The Other Woman The WASP nuclear family or the Iranian extended family ?

By Catherine Dehdashti June 19, 1998 The Iranian

It was our second year living together and my partner, Mohammad, and I wanted to grow a garden. Making a garden plan and scanning seed catalogs became our mutual obsession. We tilled the beds for our carefully selected seeds and seedlings.

Our life together seemed promising.

Meanwhile, in far-away Iran, Mohammad's mother prepared to come to Minnesota for a long visit. I worried constantly about this “other woman.” I had spent all my teenage years dying to get out from under the control of my own parents and here I was in my middle twenties about to have a live-in mother. Mohammad and I knew we were in love, but what would we do about our biggest cultural difference — an extended versus a nuclear family structure?

The day she arrived she told me to call her Maman. She unpacked. From a king-sized white pillowcase, this petite woman pulled huge brown paper packages of garden seeds. She had seeds of tarragon, fenugreek, cilantro, parsley, green onions, five types of basil, and a cucumber variety I hadn't seen in our seed catalogs.

The problem was that the week pre-Maman we had slated a very small section for herbs and now here she was with enough seeds to fill a park. Another problem was that the garden had become a romantic endeavor between just the two of us and I didn't want to share. However, we reworked our plan and Mohammad showed his mother to her own section of tilled earth.

One morning I looked out the window to see if it was planting weather. Maman was in her floral housedress squatting down over a garden bed that was supposed to be for old-fashioned perennials.
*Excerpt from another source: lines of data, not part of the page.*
(** The [finally] block completes, keeps the response and logs at most
    the removal of the attachment directory. *)
Lemma finally_spec s :
  exists s2 t,
    finally_block REPO_PATH s = (Val tt, s2) /\
    st_response s2 = st_response s /\
    st_trace s2 = st_trace s ++ t /\ quiet t.
Proof.
  unfold finally_block, bind, get_imagePaths. simpl.
  destruct (st_imagePaths s) as [|p ps].
  - exists s, []. rewrite app_nil_r. repeat split; apply quiet_nil.
  - unfold cleanupImages, bind, get_fs. simpl.
    destruct (fs_exists (st_fs s) tmp); simpl.
    + eexists _, [_]. repeat split. repeat constructor.
    + exists s, []. rewrite app_nil_r. repeat split; apply quiet_nil.
Qed.

Lemma handle_unfold w parsed s :
  handle w parsed s
  = try_catch_finally (run_pipeline w parsed)
      (fun message => respond 500 (ErrorBody message))
      (finally_block REPO_PATH)
      (mkSt (st_fs s) (st_trace s) [] (st_response s)).
Proof. reflexivity. Qed.

(** The handler in terms of the outcome of its [try] block. *)
Lemma handle_result w parsed s o s1 :
  run_pipeline w parsed (mkSt (st_fs s) (st_trace s) [] (st_response s)) = (o, s1) ->
  match o with
  | Pending => handle w parsed s = (Pending, s1)
  | Throw message =>
      exists s2 t, handle w parsed s = (Val tt, s2) /\
        st_response s2 = Some (mkResponse 500 (ErrorBody message)) /\
        st_trace s2 = st_trace s1 ++ t /\ quiet t
  | _ =>
      exists s2 t, handle w parsed s = (o, s2) /\
        st_response s2 = st_response s1 /\
        st_trace s2 = st_trace s1 ++ t /\ quiet t
  end.
Proof.
  intros Hp.
  destruct o as [[]|message| |]; rewrite handle_unfold; unfold try_catch_finally;
    rewrite Hp; cbv beta iota zeta delta [respond].
  - destruct (finally_spec s1) as (s2 & t & Hf & Hr & Ht & Hq).
    exists s2, t. rewrite Hf. auto.
  - destruct (finally_spec (mkSt (st_fs s1) (st_trace s1) (st_imagePaths s1)
                              (Some (mkResponse 500 (ErrorBody message)))))
      as (s2 & t & Hf & Hr & Ht & Hq).
    exists s2, t. rewrite Hf. auto.
  - destruct (finally_spec s1) as (s2 & t & Hf & Hr & Ht & Hq).
    exists s2, t. rewrite Hf. auto.
  - reflexivity.
Qed.

(** The handler never starts the agent nor publishes when its [try]
    block stops before the agent run. *)
Lemma handle_stops_quietly w parsed s t :
  st_trace (run_pipeline w parsed (mkSt (st_fs s) (st_trace s) [] (st_response s))).2
  = st_trace s ++ t ->
  quiet t ->
  exists t', st_trace (handle w parsed s).2 = st_trace s ++ t' /\ quiet t'.
Proof.
  intros Ht Hq.
  destruct (run_pipeline w parsed _) as [o s1] eqn:Hp. simpl in Ht.
  pose proof (handle_result w parsed s o s1 Hp) as H.
  destruct o as [[]|message| |].
  - destruct H as (s2 & t2 & -> & _ & Ht2 & Hq2). exists (t ++ t2). simpl.
    rewrite Ht2, Ht, <- app_assoc. split; [reflexivity | now apply quiet_app].
  - destruct H as (s2 & t2 & -> & _ & Ht2 & Hq2). exists (t ++ t2). simpl.
    rewrite Ht2, Ht, <- app_assoc. split; [reflexivity | now apply quiet_app].
  - destruct H as (s2 & t2 & -> & _ & Ht2 & Hq2). exists (t ++ t2). simpl.
    rewrite Ht2, Ht, <- app_assoc. split; [reflexivity | now apply quiet_app].
  - rewrite H. exists t. now split.
Qed.

Local Abbreviation agent_spawn request s1 :=
  (EffSpawn "claude"
     (agent_args (claudePrompt request (st_imagePaths s1)) (st_imagePaths s1))).

Lemma rest_of_try_agent_ok w request s1 out :
  agent_promise (agent_run (w_agent w)) = Some (Resolved out) ->
  rest_of_try w request s1
  = verify_and_publish BB_WORKSPACE BB_REPO w request (logged s1 [agent_spawn request s1]).
Proof.
  intros H. unfold after_prepare, runClaudeCode.
  unfold bind at 1. unfold get_imagePaths at 1. cbv beta iota.
  rewrite bind_assoc, bind_emit.
  now rewrite (bind_await_resolved _ out _ _ H).
Qed.

Lemma rest_of_try_agent_fails w request s1 message :
  agent_promise (agent_run (w_agent w)) = Some (Rejected message) ->
  rest_of_try w request s1 = (Throw message, logged s1 [agent_spawn request s1]).
Proof.
  intros H. unfold after_prepare, runClaudeCode.
  unfold bind at 1. unfold get_imagePaths at 1. cbv beta iota.
  rewrite bind_assoc, bind_emit.
  now rewrite (bind_await_rejected _ message _ _ H).
Qed.

Lemma verify_unsafe w request s out :
  w_exec w "git rev-parse --abbrev-ref HEAD" = ExecOk out ->
  Js.startsWith "claude/" (Js.trim out) = false ->
  verify_and_publish BB_WORKSPACE BB_REPO w request s
  = (Throw (safety_error (Js.trim out)),
     logged s [EffExec "git rev-parse --abbrev-ref HEAD"]).
Proof.
  intros Hexec Hprefix. unfold verify_and_publish, getCurrentBranch.
  rewrite (bind_exec_ok _ _ _ _ _ Hexec), Hprefix. reflexivity.
Qed.

Lemma verify_no_commits w request s out counted :
  w_exec w "git rev-parse --abbrev-ref HEAD" = ExecOk out ->
  Js.startsWith "claude/" (Js.trim out) = true ->
  w_exec w ("git rev-list --count master.." +:+ Js.trim out) = ExecOk counted ->
  parseInt (Js.trim counted) = Some 0 ->
  verify_and_publish BB_WORKSPACE BB_REPO w request s
  = (Return,
     mkSt (st_fs s)
       (st_trace s ++ [EffExec "git rev-parse --abbrev-ref HEAD";
                        EffExec ("git rev-list --count master.." +:+ Js.trim out)])
       (st_imagePaths s)
       (Some (mkResponse 400 (ErrorBody no_commits_error)))).
Proof.
  intros Hexec Hprefix Hcount Hzero. unfold verify_and_publish, getCurrentBranch.
  rewrite (bind_exec_ok _ _ _ _ _ Hexec), Hprefix. cbv beta iota delta [negb].
  rewrite (bind_exec_ok _ _ _ _ _ Hcount).
  destruct (decide _); [| contradiction].
  unfold bind, respond, return_, logged. simpl. now rewrite <- app_assoc.
Qed.

Local Abbreviation final w parsed fs := (handle w parsed (mkSt fs [] [] None)).2.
She reached into a brown paper package and a gust of tiny herb seeds landed in the freshly tilled soil. She threw out more seed gusts and moved on to another flower bed.
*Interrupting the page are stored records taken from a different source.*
Lemma performance_answer_witness :
  exists p,
    Router.get_rl_performance [PyDict [("outcome", PyStr "hired")]; PyDict []] default_weights
    = Ok p
    /\ Router.success_rate p <= Router.performance_score p.
Proof.
  destruct (performance_answer [PyDict [("outcome", PyStr "hired")]; PyDict []] default_weights)
    as [H _].
  destruct H as [p (Hp & _ & _ & _ & _ & Hs & _)].
  - intros h [<- | [<- | []]]; eexists; reflexivity.
  - exists p. split; [exact Hp | exact Hs].
Defined.
(** Without sorting: replace under an existing key or append. *)
Definition store_unsorted (k : Q * Q) (v : V) (its : list (Q * Q * V))
    : list (Q * Q * V) :=
  if existsb (fun kv => key_eqb k (fst kv)) its
  then map (fun kv => if key_eqb k (fst kv) then (k, v) else kv) its
  else its ++ [(k, v)].

(** Modelled from the spec: [NdMapping._add_item]. *)
Definition super_add_item (self : t) (coords : Q * Q) (data : V) (sort : bool)
    : t * Py.result unit :=
  match _item_check self coords data with
  | Py.Ok _ =>
      (set_items self
         (if sort then NdMapping.update_item key_eqb key_ltb coords data (items self)
          else store_unsorted coords data (items self)),
       Py.Ok tt)
  | Py.Raise e => (self, Py.Raise e)
  end.

Definition outside_msg : string :=
  "Specified coordinate is outside grid bounds, data could not be added".

(** [ProjectionGrid._add_item(self, coords, data, sort=True)] *)
Definition _add_item (self : t) (coords : Q * Q) (data : V) (sort : bool)
    : t * Py.result unit :=
  let self := if negb (BoundingBox.contains (bounds self) (fst coords) (snd coords))
              then warning self outside_msg
              else self in
  match _item_check self coords data with
  | Py.Raise e => (self, Py.Raise e)
  | Py.Ok _ =>
      match _transform_indices self coords with
      | Py.Raise e => (self, Py.Raise e)
      | Py.Ok coords' => super_add_item self coords' data sort
      end
  end.

End Grid.
Arguments t V : clear implicits.

End ProjectionGrid.

(** *** dataviews/transform.py: hue, confidence, strength *)

(** The standard library function [colorsys.hsv_to_rgb], on floats. *)
Module colorsys.

(** [int(x)]: truncation towards zero. *)
Definition int (x : npfloat.t) : Py.result Z :=
  match x with
  | npfloat.Fin q => Py.Ok (if Qle_bool 0 q then Qfloor q else Qceiling q)
  | npfloat.Inf _ => Py.Raise Py.OverflowError
  | npfloat.NaN => Py.Raise Py.ValueError
  end.

Definition rgb : Type := npfloat.t * npfloat.t * npfloat.t.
This short, 67-year-old Iranian matriarch who had invaded our home barely paused before crouching down in the vegetable garden and seeding most of it too.
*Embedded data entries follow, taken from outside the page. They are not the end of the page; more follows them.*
(** X4: with foreign keys enforced, [computeAndUpdateLevel] keeps the
    references of the schema too: the level it stores is a level of the
    thresholds table and belongs to a user that exists; a call that raises
    has written nothing. *)
Theorem computeAndUpdateLevel_keeps_references (now : Z) (userId : string)
    (db : DB) :
  foreign_keys db = true →
  references_hold db →
  references_hold (snd (computeAndUpdateLevel now userId db))
  ∧ ∀ e db', computeAndUpdateLevel now userId db = (Err e, db') → db' = db.
Proof.
  intros Hfk Hinv. split; [|intros e db'; apply computeAndUpdateLevel_err].
  destruct (computeAndUpdateLevel now userId db) as [[l|e] db'] eqn:H; cbn.
  - destruct (computeAndUpdateLevel_inv _ _ _ _ _ H)
      as (rows & lvs & uls & Hrows & Hlvs & Huls & Hl & ->).
    destruct Hinv as (rows' & us & ls & lvs' & uls' & Hrows' & Hus & Hls & Hlvs'
                      & Huls' & Hatt & Hul).
    rewrite Hrows in Hrows'. rewrite Hlvs in Hlvs'. rewrite Huls in Huls'.
    injection Hrows' as <-. injection Hlvs' as <-. injection Huls' as <-.
    assert (Hup : upsert_user_level now userId l db
                  = (Ok tt, with_user_level userId l now uls db)).
    { unfold computeAndUpdateLevel in H.
      rewrite (bind_ok _ _ _ _ _ (getTotals_run _ _ _ Hrows)) in H.
      rewrite (bind_ok _ _ _ _ _ (from_some _ _ _ _ Hlvs)) in H.
      cbn [t_n t_acc] in H. fold (level_for userId rows lvs) in H.
      rewrite <- Hl in H. unfold bind at 1 in H.
      destruct (upsert_user_level now userId l db) as [[[]|e] db1] eqn:Hup; [|done].
      by injection H as <-. }
    destruct (upsert_user_level_inv_fk _ _ _ _ _ Hup Hfk)
      as (uls' & lvs' & Huls' & Hlvs' & Hin & Hnew).
    rewrite Huls in Huls'. rewrite Hlvs in Hlvs'.
    injection Huls' as <-. injection Hlvs' as <-.
    exists rows, us, ls, lvs,
      (<[userId := mkUserLevel l (Sqlite.strftime_iso now)]> uls).
    split_and!; try done.
    intros u r. destruct (decide (u = userId)) as [->|Hne].
    + rewrite lookup_insert_eq. intros [= <-]. cbn. split; [|done].
      destruct (uls !! userId) as [r0|] eqn:Er.
      * by destruct (Hul _ _ Er).
      * destruct (Hnew eq_refl) as (us' & Hus' & Hu).
        rewrite Hus in Hus'. by injection Hus' as <-.
    + rewrite lookup_insert_ne by done. apply Hul.
  - by rewrite (computeAndUpdateLevel_err _ _ _ _ _ H).
Qed.

(** ** The stored level *)

(** X5: [getCurrentLevel] answers 1 for a user without a row in
    [user_levels]; and a promotion of one user changes the stored level of no
    other user. *)
Theorem getCurrentLevel_frame (now : Z) (u v : string) (db db' : DB) (l : Z) :
  (∀ uls, user_levels (tables db) = Some uls → uls !! v = None →
          getCurrentLevel v db = (Ok 1, db))
  ∧ (computeAndUpdateLevel now u db = (Ok l, db') → v ≠ u →
     getCurrentLevel u db' = (Ok l, db')
     ∧ fst (getCurrentLevel v db') = fst (getCurrentLevel v db)).
Proof.
  split.
  - intros uls Huls Hv. unfold getCurrentLevel.
    rewrite (bind_ok _ _ _ _ _ (from_some _ _ _ _ Huls)). by rewrite Hv.
  - intros H Hne.
    destruct (computeAndUpdateLevel_inv _ _ _ _ _ H)
      as (rows & lvs & uls & _ & _ & Huls & _ & ->).
    split; [apply getCurrentLevel_stored|].
    unfold getCurrentLevel.
    rewrite (bind_ok _ _ _ _ _ (from_some _ _ _ _ Huls)).
    erewrite bind_ok; [|by apply from_some].
    cbn. by rewrite lookup_insert_ne.
Qed.

(** ** Counting through groups *)

Lemma sum_indicator {K} `{EqDecision K} (x : K) (ks : list K) :
  NoDup ks → x ∈ ks →
  sum_list ((λ k, if decide (x = k) then 1%nat else 0%nat) <$> ks) = 1%nat.
Proof.
  induction 1 as [|k ks Hk Hnd IH]; intros Hx; [by apply elem_of_nil in Hx|].
  cbn. destruct (decide (x = k)) as [->|Hne].
  - rewrite sum_list_fmap_same with (n := 0%nat); [lia|].
    apply Forall_forall. intros y Hy. rewrite decide_False; [done|].
    by intros <-.
  - apply elem_of_cons in Hx as [?|Hx]; [done|]. by rewrite IH.
Qed.

Lemma sum_list_plus {K} (g h : K → nat) (ks : list K) :
  sum_list ((λ k, g k + h k)%nat <$> ks)
  = (sum_list (g <$> ks) + sum_list (h <$> ks))%nat.
Proof. induction ks as [|k ks IH]; cbn; [done|]. rewrite IH. lia. Qed.

(** Grouping by a key loses and repeats nothing: the sizes of the groups of
    the keys [ks], which are distinct and cover the list, add up to the size
    of the list. *)
Lemma group_sizes {A K} `{EqDecision K} (f : A → K) (ks : list K) (l : list A) :
  NoDup ks → (∀ a, a ∈ l → f a ∈ ks) →
  sum_list ((λ k, length (filter (λ a, f a = k) l)) <$> ks) = length l.
Proof.
  intros Hnd. induction l as [|a l IH]; intros Hcov.
  - rewrite sum_list_fmap_same with (n := 0%nat); [cbn; lia|].
    by apply Forall_forall.
  - assert (E : (λ k, length (filter (λ a0, f a0 = k) (a :: l))) <$> ks
               = (λ k, (if decide (f a = k) then 1 else 0)
                       + length (filter (λ a0, f a0 = k) l))%nat <$> ks).
    { apply list_fmap_ext. intros i k _. rewrite filter_cons.
      by destruct (decide (f a = k)). }
    rewrite E.
    rewrite sum_list_plus, (sum_indicator (f a) ks Hnd), IH; [done| |].
    + intros b Hb. apply Hcov. by right.
    + apply Hcov. left.
Qed.

Lemma foldr_add_of_nat (ns : list nat) :
  foldr Z.add 0 (Z.of_nat <$> ns) = Z.of_nat (sum_list ns).
Proof. induction ns as [|n ns IH]; cbn; [done|]. rewrite IH. lia. Qed.

#[local] Instance text_le_total : Total Sqlite.text_le.
Proof. intros a b. apply String.leb_total. Qed.

Lemma group_by_day_keys (acc : list AttemptRow → PrimFloat.float) sel :
  d_day <$> group_by_day acc sel
  = merge_sort Sqlite.text_le (remove_dups (day_of <$> sel)).
Proof.
  unfold group_by_day. rewrite <- list_fmap_compose.
  rewrite <- (list_fmap_id (merge_sort _ _)) at 2. by apply list_fmap_ext.
Qed.

(** The buckets of a series hold every selected attempt once. *)
Lemma group_by_day_total (acc : list AttemptRow → PrimFloat.float) sel :
  series_total (group_by_day acc sel) = Z.of_nat (length sel).
Proof.
  unfold series_total, group_by_day. rewrite <- list_fmap_compose.
  rewrite <- (group_sizes day_of
                (merge_sort Sqlite.text_le (remove_dups (day_of <$> sel))) sel).
  - rewrite <- foldr_add_of_nat, <- list_fmap_compose. done.
  - rewrite merge_sort_Permutation. apply NoDup_remove_dups.
  - intros a Ha. rewrite merge_sort_Permutation, elem_of_remove_dups.
    apply list_elem_of_fmap. by exists a.
Qed.

(** X6: [getLast7Days] returns one bucket per day on which the user has a
    selected attempt, the days ascending and distinct, no bucket empty, and
    the counts of the buckets add up to the number of the attempts the
    query selects: the user's attempts that pass the date comparison, and
    no attempt of another user. *)
Theorem getLast7Days_partition (now : Z) (userId : string) (db : DB)
    (rows : list AttemptRow) :
  attempts (tables db) = Some rows →
  ∃ out, getLast7Days now userId db = (Ok out, db)
    ∧ series_total out = Z.of_nat (length (selected now userId rows))
    ∧ NoDup (d_day <$> out)
    ∧ Sorted Sqlite.text_le (d_day <$> out)
    ∧ ∀ b, b ∈ out →
        1 ≤ d_n b
        ∧ d_n b = Z.of_nat (length (filter (λ a, day_of a = d_day b)
                                      (selected now userId rows)))
        ∧ ∃ a, a ∈ rows ∧ a_user_id a = userId ∧ day_of a = d_day b.
Proof.
  intros Hrows. unfold getLast7Days.
  rewrite (bind_ok _ _ _ _ _ (from_some _ _ _ _ Hrows)).
  fold (selected now userId rows). eexists. split; [reflexivity|].
  split; [apply group_by_day_total|]. split; [apply group_by_day_days|].
  split.
  - rewrite group_by_day_keys. apply Sorted_merge_sort, _.
  - intros b Hb.
    destruct (group_by_day_bucket _ _ _ Hb) as [Hn _].
    assert (Hd : d_day b ∈ (d_day <$> group_by_day ratio_correct
                                       (selected now userId rows)))
      by (apply list_elem_of_fmap; by exists b).
    apply group_by_day_days in Hd as (a & Ha & Hday).
    split; [|split; [done|]].
    + rewrite Hn.
      assert (a ∈ filter (λ a, day_of a = d_day b) (selected now userId rows))
        as Hin by (by apply list_elem_of_filter).
      destruct (filter _ _); [by apply elem_of_nil in Hin|]. cbn. lia.
    + apply list_elem_of_filter in Ha as [[Hu _] Ha]. by exists a.
Qed.

Lemma filter_none {A} (P : A → Prop) `{∀ x, Decision (P x)} (xs : list A) :
  (∀ x, x ∈ xs → ¬ P x) → filter P xs = [].
Proof.
  induction xs as [|x xs IH]; intros Hno; [done|].
  rewrite filter_cons, decide_False by (apply Hno; left).
  apply IH. intros y Hy. apply Hno. by right.
Qed.

(** With distinct identifiers, a key selects at most one row. *)
Lemma filter_by_key (Q : LetterRow → Prop) `{∀ l, Decision (Q l)}
    (ls : list LetterRow) (t : Z) :
  NoDup (l_id <$> ls) →
  filter (λ l, l_id l = t ∧ Q l) ls = []
  ∨ ∃ l, filter (λ l, l_id l = t ∧ Q l) ls = [l].
Proof.
  induction ls as [|l ls IH]; intros Hnd; [by left|].
  rewrite fmap_cons in Hnd. apply NoDup_cons in Hnd as [Hl Hnd].
  rewrite filter_cons. destruct (decide (l_id l = t ∧ Q l)) as [[Hid HQ]|Hno].
  - right. exists l. f_equal. apply filter_none.
    intros y Hy [Hy' _]. apply Hl. apply list_elem_of_fmap. exists y.
    split; [congruence|done].
  - by apply IH.
Qed.

(** The join with [letters] keeps an attempt once when its target letter
    carries one of the labels, and drops it otherwise. *)
Lemma join_letters_filter names ls sel :
  NoDup (l_id <$> ls) →
  join_letters names ls sel = filter (targets_named names ls) sel.
Proof.
  intros Hnd. unfold join_letters.
  induction sel as [|a sel IH]; [done|].
  cbn [mbind list_bind]. change (mbind ?f sel) with (sel ≫= f) in *.
  rewrite filter_cons.
  destruct (filter_by_key (λ l, l_ar l ∈ names) ls (a_target_letter_id a) Hnd)
    as [E|[l E]].
  - rewrite decide_False.
    + unfold mbind in IH |- *. cbn. rewrite E. cbn. exact IH.
    + unfold targets_named. rewrite Exists_exists. intros (l & Hl & HP).
      assert (l ∈ filter (λ l, l_id l = a_target_letter_id a ∧ l_ar l ∈ names) ls)
        as Hin by (by apply list_elem_of_filter).
      rewrite E in Hin. by apply elem_of_nil in Hin.
  - rewrite decide_True.
    + unfold mbind in IH |- *. cbn. rewrite E. cbn. by rewrite IH.
    + unfold targets_named. rewrite Exists_exists. exists l.
      assert (l ∈ filter (λ l, l_id l = a_target_letter_id a ∧ l_ar l ∈ names) ls)
        as Hin by (rewrite E; left).
      apply list_elem_of_filter in Hin as [HP Hl]. done.
Qed.

Lemma group_by_day_day_count (acc1 acc2 : list AttemptRow → PrimFloat.float) sel :
  day_count <$> group_by_day acc1 sel = day_count <$> group_by_day acc2 sel.
Proof. unfold group_by_day. by rewrite <- !list_fmap_compose. Qed.

(** X7: with distinct letter identifiers, [getLast7DaysForLetters] with a
    non-empty list of labels counts exactly the selected attempts of the
    user whose target letter carries one of the labels, each once (a label
    given twice does not count an attempt twice).  When every selected
    attempt targets such a letter, as with the labels of the whole catalog,
    the series has the days and counts of [getLast7Days]. *)
Theorem getLast7DaysForLetters_counts (now : Z) (userId : string) (db : DB)
    (rows : list AttemptRow) (ls : list LetterRow) (names : list string) :
  attempts (tables db) = Some rows →
  letters (tables db) = Some ls →
  NoDup (l_id <$> ls) →
  names ≠ [] →
  ∃ out, getLast7DaysForLetters now userId (JS.Val names) db = (Ok out, db)
    ∧ series_total out
      = Z.of_nat (length (filter (targets_named names ls)
                                 (selected now userId rows)))
    ∧ NoDup (d_day <$> out)
    ∧ ((∀ a, a ∈ selected now userId rows → targets_named names ls a) →
       ∃ out7, getLast7Days now userId db = (Ok out7, db)
               ∧ day_count <$> out = day_count <$> out7).
Proof.
  intros Hrows Hls Hnd Hne. unfold getLast7DaysForLetters.
  destruct names as [|nm names]; [done|].
  rewrite (bind_ok _ _ _ _ _ (from_some _ _ _ _ Hrows)).
  rewrite (bind_ok _ _ _ _ _ (from_some _ _ _ _ Hls)).
  fold (selected now userId rows). rewrite (join_letters_filter _ _ _ Hnd).
  eexists. split; [reflexivity|].
  split; [apply group_by_day_total|]. split; [apply group_by_day_days|].
  intros Hall. unfold getLast7Days.
  rewrite (bind_ok _ _ _ _ _ (from_some _ _ _ _ Hrows)).
  fold (selected now userId rows). eexists. split; [reflexivity|].
  assert (E : filter (targets_named (nm :: names) ls) (selected now userId rows)
              = selected now userId rows).
  { generalize Hall. generalize (selected now userId rows).
    induction l as [|a l IH]; intros Hl; [done|].
    rewrite filter_cons, decide_True by (apply Hl; left).
    f_equal. apply IH. intros b Hb. apply Hl. by right. }
  rewrite E. apply group_by_day_day_count.
Qed.

(** ** Recent attempts *)

Lemma Sorted_take_prefix {A} (R : relation A) (l : list A) (n : nat) :
  Sorted R l → Sorted R (take n l).
Proof.
  intros Hs. revert n. induction Hs as [|x l Hs IH Hx]; intros [|n]; cbn;
    try constructor.
  - apply IH.
  - destruct Hx as [|y l' Hxy]; destruct n; cbn; constructor. done.
Qed.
I wondered, should I make a scene in the yard now or just till her seeds two feet under when she's not looking? I mean, this was our garden! Of course I was overreacting, but the episode seemed to confirm my fear of a fatal blow to our “normal” (nuclear-family WASP American) future.

I didn't till her seeds under, but the next day Mohammad and I did our own planting exactly as we had planned. The three of us watered and watched for signs of life everyday for the next two weeks. When we saw the first sprouts, we knew we had a thick carpet on our hands, a Persian carpet, my own mother joked. The how-to books said to thin out crowded seedlings by decapitation. Instead, we let them be.

In July and August, thickets of herb foliage complemented flowers and vegetables springing up among them. The cucumbers Maman had seeded were more sweet and tender than any I'd had and we ate them like melon. In September the basil and tarragon produced thousands of tiny iridescent flowers, turning our nighttime garden into a reflection of the starlit sky. It was a delicious, fragrant and beautiful summer that year with Maman in-residence. I grew used to sharing our home and our garden with her. The next year, when the spring flowers bloomed I wanted her to see them, but she was back home tending her own garden. I couldn't believe I missed her.

Last summer, during Maman's second long visit, Mohammad and I married at a public garden on Lake Minnetonka. Our cross-cultural and quasi-extended-family life is still a fusion of frustrations, clashes and great blessings. But when I'm not so sure about the blessings, it helps to remember that there is always room for three in a garden. It doesn't hurt to have an extra person pulling weeds either.